§ ASSIGNMENT: Only a number is wanted here: the number of lines of the data that include "Definition".

--- DATA SUPPLIED ---

(* ===== verification/ServerWindow.v ===== *)
(** * ServerWindow: what the dedup window remembers

    The keys the server can still recognise are those of the last commands it
    admitted, as many as the window holds, each with the index it was given. *)
From stdpp Require Import gmap list_numbers.
From S2P Require Import Prelude F64 Wire Enums Command CommandCodec Chunk WireError BusTypes Ring RtState ServerGate ServerTypes ServerQueue ServerDispatch ServerLedger ServerSound.

(** The window holds the keys of the last commands, oldest first. *)
Record window_ok (next : Z) (d : Dedup) : Prop := {
  wo_cap : (1 <= dd_cap d)%nat;
  wo_length : Z.of_nat (length (dd_order d)) = Z.min (Z.of_nat (dd_cap d)) (next - 1);
  wo_nodup : NoDup (dd_order d);
  wo_map : forall key i, dedup_get d key = Some i <->
    exists j, dd_order d !! j = Some key /\ i = next - Z.of_nat (length (dd_order d)) + Z.of_nat j;
}.

Lemma window_new cap : window_ok 1 (dedup_new cap).
Proof.
  constructor; cbn; [lia|lia|constructor|]. intros key i. split; [|by intros (j & Hj & _)].
  unfold dedup_get. cbn. by rewrite lookup_empty.
Qed.

Lemma window_fresh next d key : window_ok next d -> dedup_get d key = None -> key ∉ dd_order d.
Proof.
  intros [_ _ _ Hm] Hn [j Hj]%list_elem_of_lookup.
  assert (dedup_get d key = Some (next - Z.of_nat (length (dd_order d)) + Z.of_nat j)) by (apply Hm; eauto).
  congruence.
Qed.

Lemma nodup_snoc (x : Z) l : NoDup l -> x ∉ l -> NoDup (l ++ [x]).
Proof.
  intros Hd Hx. apply NoDup_app. split_and!; [done| |by apply NoDup_singleton].
  intros y Hy He. apply list_elem_of_singleton in He. by subst.
Qed.

(** The window before the oldest key leaves it. *)
Definition widened (key index : Z) (d : Dedup) : Dedup :=
  mkDedup (dd_cap d) (dd_order d ++ [key]) (<[key := index]> (dd_map d)).

Definition drop_oldest (d : Dedup) : Dedup :=
  match dd_order d with
  | old :: rest => mkDedup (dd_cap d) rest (delete old (dd_map d))
  | [] => d
  end.

Lemma dedup_insert_eq key index d : dedup_get d key = None ->
  dedup_insert key index d =
  if (dd_cap d <? S (length (dd_order d)))%nat then drop_oldest (widened key index d) else widened key index d.
Proof.
  unfold dedup_get, dedup_insert. intros ->. rewrite length_app, Nat.add_1_r.
  destruct (_ <? _)%nat; [|done]. unfold drop_oldest, widened. cbn. by destruct (dd_order d).
Qed.

Lemma widened_get key next d k i : window_ok next d -> dedup_get d key = None ->
  dedup_get (widened key next d) k = Some i <->
  exists j, (dd_order d ++ [key]) !! j = Some k /\ i = next - Z.of_nat (length (dd_order d)) + Z.of_nat j.
Proof.
  intros Hw Hn. pose proof (window_fresh _ _ _ Hw Hn) as Hf. destruct Hw as [_ _ _ Hm].
  unfold dedup_get in *. cbn. split.
  - intros [[-> <-]|[Hne Hl]]%lookup_insert_Some.
    + exists (length (dd_order d)). split; [by rewrite lookup_app_r, Nat.sub_diag|lia].
    + apply Hm in Hl as (j & Hj & ->). exists j. split; [by apply lookup_app_l_Some|done].
  - intros (j & [Hj|[Hle Hj]]%lookup_app_Some & ->).
    + apply lookup_insert_Some. right. split; [|apply Hm; eauto].
      intros ->. apply Hf. by apply list_elem_of_lookup_2 in Hj.
    + apply list_lookup_singleton_Some in Hj as [Hj ->]. apply lookup_insert_Some. left. split; [done|lia].
Qed.

Lemma drop_oldest_get d k i :
  NoDup (dd_order d) -> dd_order d <> [] ->
  dedup_get (drop_oldest d) k = Some i <-> dedup_get d k = Some i /\ head (dd_order d) <> Some k.
Proof.
  unfold drop_oldest, dedup_get. destruct (dd_order d) as [|old rest]; [done|]. intros _ _. cbn.
  rewrite lookup_delete_Some. split; intros [H1 H2]; split; congruence.
Qed.

(** Admitting a command keeps the window. *)
Lemma window_insert key next d : 1 <= next ->
  window_ok next d -> dedup_get d key = None -> window_ok (next + 1) (dedup_insert key next d).
Proof.
  intros Hnext Hw Hn. pose proof (window_fresh _ _ _ Hw Hn) as Hf.
  pose proof (fun k i => widened_get key next d k i Hw Hn) as Hg. destruct Hw as [Hc Hl Hd _].
  pose proof (nodup_snoc _ _ Hd Hf) as Hnd.
  rewrite dedup_insert_eq by done. destruct (Nat.ltb_spec (dd_cap d) (S (length (dd_order d)))) as [Hlt|Hge].
  2:{ constructor; cbn [dd_cap dd_order widened]; rewrite ?length_app; cbn [length]; [lia|lia|done|].
      intros k i. rewrite Hg. split; intros (j & Hj & ->); exists j; split; try done; lia. }
  pose proof (fun k i => drop_oldest_get (widened key next d) k i Hnd) as Hdrop.
  unfold drop_oldest, widened in *. cbn [dd_order dd_cap dd_map] in *.
  destruct (dd_order d ++ [key]) as [|old rest] eqn:E; [by destruct (dd_order d)|].
  assert (length (dd_order d) = length rest) as El.
  { apply (f_equal length) in E. rewrite length_app in E. cbn in E. lia. }
  constructor; cbn [dd_cap dd_order]; [done|lia|by apply NoDup_cons in Hnd as [_ Hnd]|].
  intros k i. rewrite Hdrop, Hg by done. cbn [head]. rewrite El. split.
  - intros [([|j] & Hj & ->) Hne]; [done|]. exists j. split; [done|lia].
  - intros (j & Hj & ->). split; [exists (S j); split; [done|lia]|].
    intros [= ->]. apply NoDup_cons in Hnd as [Hin _]. apply Hin. by apply list_elem_of_lookup_2 in Hj.
Qed.

(** A key stays known until as many commands as the window holds were admitted. *)
Lemma insert_keeps key next d k i :
  window_ok next d -> dedup_get d key = None -> dedup_get d k = Some i ->
  next + 1 <= i + Z.of_nat (dd_cap d) -> dedup_get (dedup_insert key next d) k = Some i.
Proof.
  intros Hw Hn Hk Hle. pose proof (window_fresh _ _ _ Hw Hn) as Hf.
  assert (dedup_get (widened key next d) k = Some i) as Hk'.
  { unfold dedup_get in *. cbn. rewrite lookup_insert_ne by congruence. done. }
  rewrite dedup_insert_eq by done. destruct (Nat.ltb_spec (dd_cap d) (S (length (dd_order d)))) as [Hlt|Hge]; [|done].
  pose proof (wo_length _ _ Hw) as Hl. pose proof (wo_nodup _ _ Hw) as Hd.
  apply (wo_map _ _ Hw) in Hk as (j & Hj & ->).
  apply drop_oldest_get; cbn [dd_order widened].
  - by apply nodup_snoc.
  - by destruct (dd_order d).
  - split; [done|]. destruct (dd_order d) as [|old rest] eqn:E; [done|]. cbn. intros [= ->].
    destruct j as [|j]; [cbn [length] in *; lia|].
    apply NoDup_cons in Hd as [Hin _]. apply Hin. exact (list_elem_of_lookup_2 rest j k Hj).
Qed.

(** The key just admitted is known. *)
Lemma insert_known key next d :
  window_ok next d -> dedup_get d key = None -> dedup_get (dedup_insert key next d) key = Some next.
Proof.
  intros Hw Hn. pose proof (window_fresh _ _ _ Hw Hn) as Hf.
  assert (dedup_get (widened key next d) key = Some next) as Hk by (unfold dedup_get; cbn; apply lookup_insert_eq).
  rewrite dedup_insert_eq by done. destruct (Nat.ltb_spec (dd_cap d) (S (length (dd_order d)))) as [Hlt|]; [|done].
  apply drop_oldest_get; cbn [dd_order widened].
  - apply nodup_snoc; [apply (wo_nodup _ _ Hw)|done].
  - by destruct (dd_order d).
  - split; [done|]. destruct (dd_order d) as [|old rest] eqn:E; cbn.
    + pose proof (wo_cap _ _ Hw). cbn in Hlt. lia.
    + intros [= ->]. apply Hf. left.
Qed.

Lemma dedup_insert_cap key index d : dd_cap (dedup_insert key index d) = dd_cap d.
Proof.
  unfold dedup_insert. destruct (dd_map d !! key); [done|]. destruct (_ <? _)%nat; [|done]. by destruct (_ ++ _).
Qed.

(** ** Along the runs of the server *)

Section env.
Context {show : Show} {env : ServerEnv}.

(** What a delivered command does to the keys and the next index. *)
Lemma payload_keys p c c' : payload_moves p c c' ->
  (fr_next c' = fr_next c /\ fr_dedup c' = fr_dedup c) \/
  exists key, dedup_get (fr_dedup c) key = None /\
    fr_next c' = fr_next c + 1 /\ fr_dedup c' = dedup_insert key (fr_next c) (fr_dedup c).
Proof.
  destruct p as [cmd|]; cbn; [|by intros ->; left].
  destruct 1 as [|key _ Hd|_|_]; [by left| |by left..]. right. by exists key.
Qed.

Lemma turn_keys now ev s s' : sound (frame s) [] [] s -> server_turn now ev s = Some s' ->
  (s_next_index s' = s_next_index s /\ s_dedup s' = s_dedup s) \/
  exists key, dedup_get (s_dedup s) key = None /\
    s_next_index s' = s_next_index s + 1 /\ s_dedup s' = dedup_insert key (s_next_index s) (s_dedup s).
Proof.
  intros Hs Ht. destruct (sound_turn _ _ _ _ _ Hs Ht) as (r & c' & Hm%payload_keys & Hs').
  pose proof (sound_frame _ _ _ _ Hs') as <-. exact Hm.
Qed.

Lemma window_start cfg ae : window_ok (s_next_index (server_new cfg ae)) (s_dedup (server_new cfg ae)).
Proof. apply window_new. Qed.

Lemma reachable_window s : server_reachable s -> window_ok (s_next_index s) (s_dedup s).
Proof.
  induction 1 as [cfg ae ie s Hs|s now ev s' Hr IH Ht].
  - pose proof (sound_frame _ _ _ _ (sound_start _ _ _ _ Hs)) as Hf.
    change (window_ok (fr_next (frame s)) (fr_dedup (frame s))). rewrite Hf. apply window_start.
  - pose proof (reachable_sound _ Hr) as Hs.
    destruct (turn_keys _ _ _ _ Hs Ht) as [[-> ->]|(key & Hn & -> & ->)]; [done|].
    by apply window_insert; [apply (lo_next _ _ _ _ Hs)|..].
Qed.

Lemma runs_reachable s s' : server_reachable s -> server_runs s s' -> server_reachable s'.
Proof. induction 2; [done|]. by eapply sr_turn. Qed.

(** The keys known along a run. *)
Lemma runs_keep s s' k i : server_reachable s -> server_runs s s' ->
  dedup_get (s_dedup s) k = Some i -> s_next_index s' <= i + Z.of_nat (dd_cap (s_dedup s)) ->
  dedup_get (s_dedup s') k = Some i /\ dd_cap (s_dedup s') = dd_cap (s_dedup s).
Proof.
  intros Hr Hrun Hk. induction Hrun as [|s' now ev s'' Hrun IH Ht]; intros Hle; [done|].
  pose proof (runs_reachable _ _ Hr Hrun) as Hr'. pose proof (reachable_window _ Hr') as Hw.
  destruct (turn_keys _ _ _ _ (reachable_sound _ Hr') Ht) as [[Hn ->]|(key & Hn & Hnext & ->)].
  - apply IH. lia.
  - destruct IH as [IH1 IH2]; [lia|]. split; [|by rewrite dedup_insert_cap].
    apply insert_keeps; [done..|]. rewrite IH2. lia.
Qed.

End env.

---

§ ANSWER SPACE: 2